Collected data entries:
================================
(* ===== verification/Zip.v ===== *)
(** * The single-file ZIP archive of the 1PUX export ([web/src/utils/importExport.ts])

    [crc32], [createSingleFileZip] and the minimal reader [extractFromZip], with
    their theorems. *)
From S2P Require Import Prelude JsRuntime JsText.

(** ** CRC-32 *)

(** One of the eight steps for a byte. *)
Definition crc_step (c : Z) : Z := if band c 1 =? 0 then shr c 1 else bxor (shr c 1) 0xEDB88320.

Definition crc_byte (c b : Z) : Z := Nat.iter 8 crc_step (bxor c b).

Definition crc32 (data : bytes) : Z := shr (bxor (fold_left crc_byte data 0xFFFFFFFF) 0xFFFFFFFF) 0.

(** ** Writing *)

(** [DataView.setUint16] and [setUint32], little endian. *)
Definition le16 (n : Z) : bytes := [n mod 256; n / 256 mod 256].
Definition le32 (n : Z) : bytes := [n mod 256; n / 256 mod 256; n / 65536 mod 256; n / 16777216 mod 256].

(** The local time. *)
Record date := mkDate { year : Z; month : Z; day : Z; hours : Z; minutes : Z; seconds : Z }.

(** [month] counts from 0, as [getMonth] does. *)
Definition dosDate (d : date) : Z := bor (bor (shl (year d - 1980) 9) (shl (month d + 1) 5)) (day d).
Definition dosTime (d : date) : Z := bor (bor (shl (hours d) 11) (shl (minutes d) 5)) (sar (seconds d) 1).

(** The fields of the headers are adjacent: each is written where the one
    before it ends. *)
Definition local_header (now : date) (nameBytes content : bytes) : bytes :=
  le32 0x04034B50 ++ le16 20 ++ le16 0 ++ le16 0 ++ le16 (dosTime now) ++ le16 (dosDate now) ++
  le32 (crc32 content) ++ le32 (len content) ++ le32 (len content) ++ le16 (len nameBytes) ++ le16 0 ++ nameBytes.

Definition central_header (now : date) (nameBytes content : bytes) : bytes :=
  le32 0x02014B50 ++ le16 20 ++ le16 20 ++ le16 0 ++ le16 0 ++ le16 (dosTime now) ++ le16 (dosDate now) ++
  le32 (crc32 content) ++ le32 (len content) ++ le32 (len content) ++ le16 (len nameBytes) ++ le16 0 ++ le16 0 ++
  le16 0 ++ le16 0 ++ le32 0x20 ++ le32 0 ++ nameBytes.

Definition end_record (cdSize cdOffset : Z) : bytes :=
  le32 0x06054B50 ++ le16 0 ++ le16 0 ++ le16 1 ++ le16 1 ++ le32 cdSize ++ le32 cdOffset ++ le16 0.

Definition createSingleFileZip (now : date) (filename : jsstr) (content : bytes) : bytes :=
  let nameBytes := utf8_encode filename in
  let lfh := local_header now nameBytes content in
  let cdOffset := len lfh + len content in
  let cd := central_header now nameBytes content in
  lfh ++ content ++ cd ++ end_record (len cd) cdOffset.

(** ** Reading *)

(** A read outside the buffer throws. *)
Inductive zip_error := RangeError | OutOfFuel.

Definition get16 (d : bytes) (off : nat) : result zip_error Z :=
  match drop off d with a :: b :: _ => Ok (a + b * 256) | _ => Throw RangeError end.
Definition get32 (d : bytes) (off : nat) : result zip_error Z :=
  match drop off d with
  | a :: b :: c :: e :: _ => Ok (a + b * 256 + c * 65536 + e * 16777216)
  | _ => Throw RangeError
  end.

(** The scanning loop; every turn moves on by at least one byte. *)
Fixpoint zip_scan (fuel : nat) (data : bytes) (targetName : jsstr) (offset : nat) : result zip_error (option bytes) :=
  match fuel with
  | O => Throw OutOfFuel
  | S fuel =>
      if Z.of_nat offset <? len data - 4 then
        sig ← get32 data offset;
        if negb (sig =? 0x04034B50) then zip_scan fuel data targetName (S offset)
        else
          nameLen ← get16 data (offset + 26);
          extraLen ← get16 data (offset + 28);
          compSize ← get32 data (offset + 18);
          let name := utf8_decode (slice data (offset + 30) (offset + 30 + Z.to_nat nameLen)) in
          let fileOffset := (offset + 30 + Z.to_nat nameLen + Z.to_nat extraLen)%nat in
          if str_eqb name targetName then Ok (Some (slice data fileOffset (fileOffset + Z.to_nat compSize)))
          else zip_scan fuel data targetName (fileOffset + Z.to_nat compSize)
      else Ok None
  end.

Definition extractFromZip (data : bytes) (targetName : jsstr) : result zip_error (option bytes) :=
  zip_scan (S (length data)) data targetName 0.

(** ** Lemmas *)

(** The published check value. *)
Lemma crc32_check : crc32 (utf8_encode (js "123456789")) = 0xCBF43926.
Proof. reflexivity. Qed.

Lemma get32_le n pre post off :
  0 <= n < 2 ^ 32 → length pre = off → get32 (pre ++ le32 n ++ post) off = Ok n.
Proof. intros Hn <-. unfold get32. rewrite drop_app_length. cbn. f_equal. lia. Qed.

Lemma get16_le n pre post off :
  0 <= n < 2 ^ 16 → length pre = off → get16 (pre ++ le16 n ++ post) off = Ok n.
Proof. intros Hn <-. unfold get16. rewrite drop_app_length. cbn. f_equal. lia. Qed.

Lemma slice_mid {A} (pre mid post : list A) a b :
  length pre = a → b = (a + length mid)%nat → slice (pre ++ mid ++ post) a b = mid.
Proof. intros <- ->. unfold slice. rewrite drop_app_length, take_app_length' by lia. done. Qed.

(** The loop never runs out of fuel. *)
Lemma zip_scan_fuel fuel data name offset :
  (length data - offset < fuel)%nat → zip_scan fuel data name offset ≠ Throw OutOfFuel.
Proof.
  revert offset. induction fuel as [|fuel IH]; intros offset Hf; cbn [zip_scan].
  - lia.
  - destruct (Z.ltb_spec (Z.of_nat offset) (len data - 4)); [|done]. unfold len in *.
    unfold get32, get16. destruct (drop offset data) as [|? [|? [|? [|? ?]]]]; try done. cbn [mbind result_bind].
    destruct (negb _); [apply IH; lia|].
    destruct (drop (offset + 26) data) as [|? [|? ?]]; try done. cbn [mbind result_bind].
    destruct (drop (offset + 28) data) as [|? [|? ?]]; try done. cbn [mbind result_bind].
    destruct (drop (offset + 18) data) as [|? [|? [|? [|? ?]]]]; try done. cbn [mbind result_bind].
    destruct (str_eqb _ _); [done|]. apply IH. lia.
Qed.

(** The scan of a buffer that starts with a local header: [h] is the part
    between the signature and the sizes. *)
Lemma zip_scan_hit fuel h size2 nb content tail :
  length h = 14%nat → len nb < 2 ^ 16 → len content < 2 ^ 32 →
  let data := le32 0x04034B50 ++ h ++ le32 (len content) ++ size2 ++ le16 (len nb) ++ le16 0 ++ nb ++ content ++ tail in
  length size2 = 4%nat → zip_scan (S fuel) data (utf8_decode nb) 0 = Ok (Some content).
Proof.
  intros Hh Hln Hlc data Hs. assert (Hlen : Z.of_nat 0 < len data - 4).
  { unfold data, len. rewrite !length_app, Hh. change (length (le32 67324752)) with 4%nat. lia. }
  cbn [zip_scan]. rewrite (proj2 (Z.ltb_lt _ _)) by done.
  assert (E0 : get32 data 0 = Ok 0x04034B50) by (apply (get32_le _ []); [lia|done]).
  assert (E18 : get32 data (0 + 18) = Ok (len content)).
  { unfold data. rewrite (app_assoc (le32 _)). apply get32_le; [unfold len in *; lia|by rewrite length_app, Hh]. }
  assert (E26 : get16 data (0 + 26) = Ok (len nb)).
  { unfold data. rewrite !(app_assoc (le32 67324752)), !(app_assoc (le32 67324752 ++ h)), (app_assoc ((le32 67324752 ++ h) ++ _)).
    apply get16_le; [unfold len in *; lia|by rewrite !length_app, Hh, Hs]. }
  assert (E28 : get16 data (0 + 28) = Ok 0).
  { unfold data. rewrite !(app_assoc (le32 67324752)), !(app_assoc (le32 67324752 ++ h)), (app_assoc ((le32 67324752 ++ h) ++ _)),
      (app_assoc (((le32 67324752 ++ h) ++ _) ++ _)).
    apply get16_le; [lia|by rewrite !length_app, Hh, Hs]. }
  rewrite E0, E26, E28, E18. cbn [mbind result_bind]. change (negb (0x04034B50 =? 0x04034B50)) with false. cbn iota.
  set (h30 := le32 0x04034B50 ++ h ++ le32 (len content) ++ size2 ++ le16 (len nb) ++ le16 0).
  assert (Hd : data = h30 ++ nb ++ content ++ tail) by (unfold data, h30; by rewrite <- !app_assoc).
  assert (H30 : length h30 = 30%nat) by (unfold h30; by rewrite !length_app, Hh, Hs).
  assert (Hnm : slice data (0 + 30) (0 + 30 + Z.to_nat (len nb)) = nb)
    by (rewrite Hd; apply slice_mid; [done|unfold len; lia]).
  rewrite Hnm. unfold str_eqb. rewrite bool_decide_true by done.
  do 2 f_equal. rewrite Hd, (app_assoc h30). apply slice_mid; [rewrite length_app, H30|]; unfold len; lia.
Qed.

Module ZipSpec.

(** The archive reader gives back what the writer stored: for a file name the
    encoding can carry and content of less than 4 GiB, [extractFromZip] finds the
    file in the archive [createSingleFileZip] made and returns its content, byte for
    byte, whatever the time and the content. *)
Theorem zip_roundtrip now name content :
  transportable name = true → len (utf8_encode name) < 2 ^ 16 → len content < 2 ^ 32 →
  extractFromZip (createSingleFileZip now name content) name = Ok (Some content).
Proof.
  intros Hn Hln Hlc. unfold extractFromZip. rewrite <- (utf8_roundtrip name Hn) at 3.
  unfold createSingleFileZip. cbv zeta.
  generalize (central_header now (utf8_encode name) content ++ end_record (len (central_header now (utf8_encode name) content))
    (len (local_header now (utf8_encode name) content) + len content)) as tail. intros tail.
  unfold local_header. rewrite <- !app_assoc.
  match goal with |- zip_scan (S ?n) _ _ _ = _ => generalize n end. intros fuel.
  pose proof (zip_scan_hit fuel (le16 20 ++ le16 0 ++ le16 0 ++ le16 (dosTime now) ++ le16 (dosDate now) ++ le32 (crc32 content))
    (le32 (len content)) (utf8_encode name) content tail) as Hit.
  cbv zeta in Hit. rewrite <- !app_assoc in Hit. by apply Hit.
Qed.

Lemma zip_roundtrip_witness :
  extractFromZip (createSingleFileZip (mkDate 2024 0 31 12 30 59) (js "export.data") [1; 2; 3]) (js "export.data") = Ok (Some [1; 2; 3]).
Proof.
  apply (zip_roundtrip (mkDate 2024 0 31 12 30 59) (js "export.data") [1; 2; 3]);
    reflexivity.
Defined.

(** Reading an archive always ends: the scan stops or throws on every input,
    within one turn per byte. *)
Theorem zip_reader_total data name : extractFromZip data name ≠ Throw OutOfFuel.
Proof. apply zip_scan_fuel. lia. Qed.

End ZipSpec.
================================
Work item:
All lines above from the line with "Lemma zip_scan_fuel fuel" through the line with "assert (E26 : get16", both included, are to be set down exactly, with nothing else.

Task answer:
Lemma zip_scan_fuel fuel data name offset :
  (length data - offset < fuel)%nat → zip_scan fuel data name offset ≠ Throw OutOfFuel.
Proof.
  revert offset. induction fuel as [|fuel IH]; intros offset Hf; cbn [zip_scan].
  - lia.
  - destruct (Z.ltb_spec (Z.of_nat offset) (len data - 4)); [|done]. unfold len in *.
    unfold get32, get16. destruct (drop offset data) as [|? [|? [|? [|? ?]]]]; try done. cbn [mbind result_bind].
    destruct (negb _); [apply IH; lia|].
    destruct (drop (offset + 26) data) as [|? [|? ?]]; try done. cbn [mbind result_bind].
    destruct (drop (offset + 28) data) as [|? [|? ?]]; try done. cbn [mbind result_bind].
    destruct (drop (offset + 18) data) as [|? [|? [|? [|? ?]]]]; try done. cbn [mbind result_bind].
    destruct (str_eqb _ _); [done|]. apply IH. lia.
Qed.

(** The scan of a buffer that starts with a local header: [h] is the part
    between the signature and the sizes. *)
Lemma zip_scan_hit fuel h size2 nb content tail :
  length h = 14%nat → len nb < 2 ^ 16 → len content < 2 ^ 32 →
  let data := le32 0x04034B50 ++ h ++ le32 (len content) ++ size2 ++ le16 (len nb) ++ le16 0 ++ nb ++ content ++ tail in
  length size2 = 4%nat → zip_scan (S fuel) data (utf8_decode nb) 0 = Ok (Some content).
Proof.
  intros Hh Hln Hlc data Hs. assert (Hlen : Z.of_nat 0 < len data - 4).
  { unfold data, len. rewrite !length_app, Hh. change (length (le32 67324752)) with 4%nat. lia. }
  cbn [zip_scan]. rewrite (proj2 (Z.ltb_lt _ _)) by done.
  assert (E0 : get32 data 0 = Ok 0x04034B50) by (apply (get32_le _ []); [lia|done]).
  assert (E18 : get32 data (0 + 18) = Ok (len content)).
  { unfold data. rewrite (app_assoc (le32 _)). apply get32_le; [unfold len in *; lia|by rewrite length_app, Hh]. }
  assert (E26 : get16 data (0 + 26) = Ok (len nb)).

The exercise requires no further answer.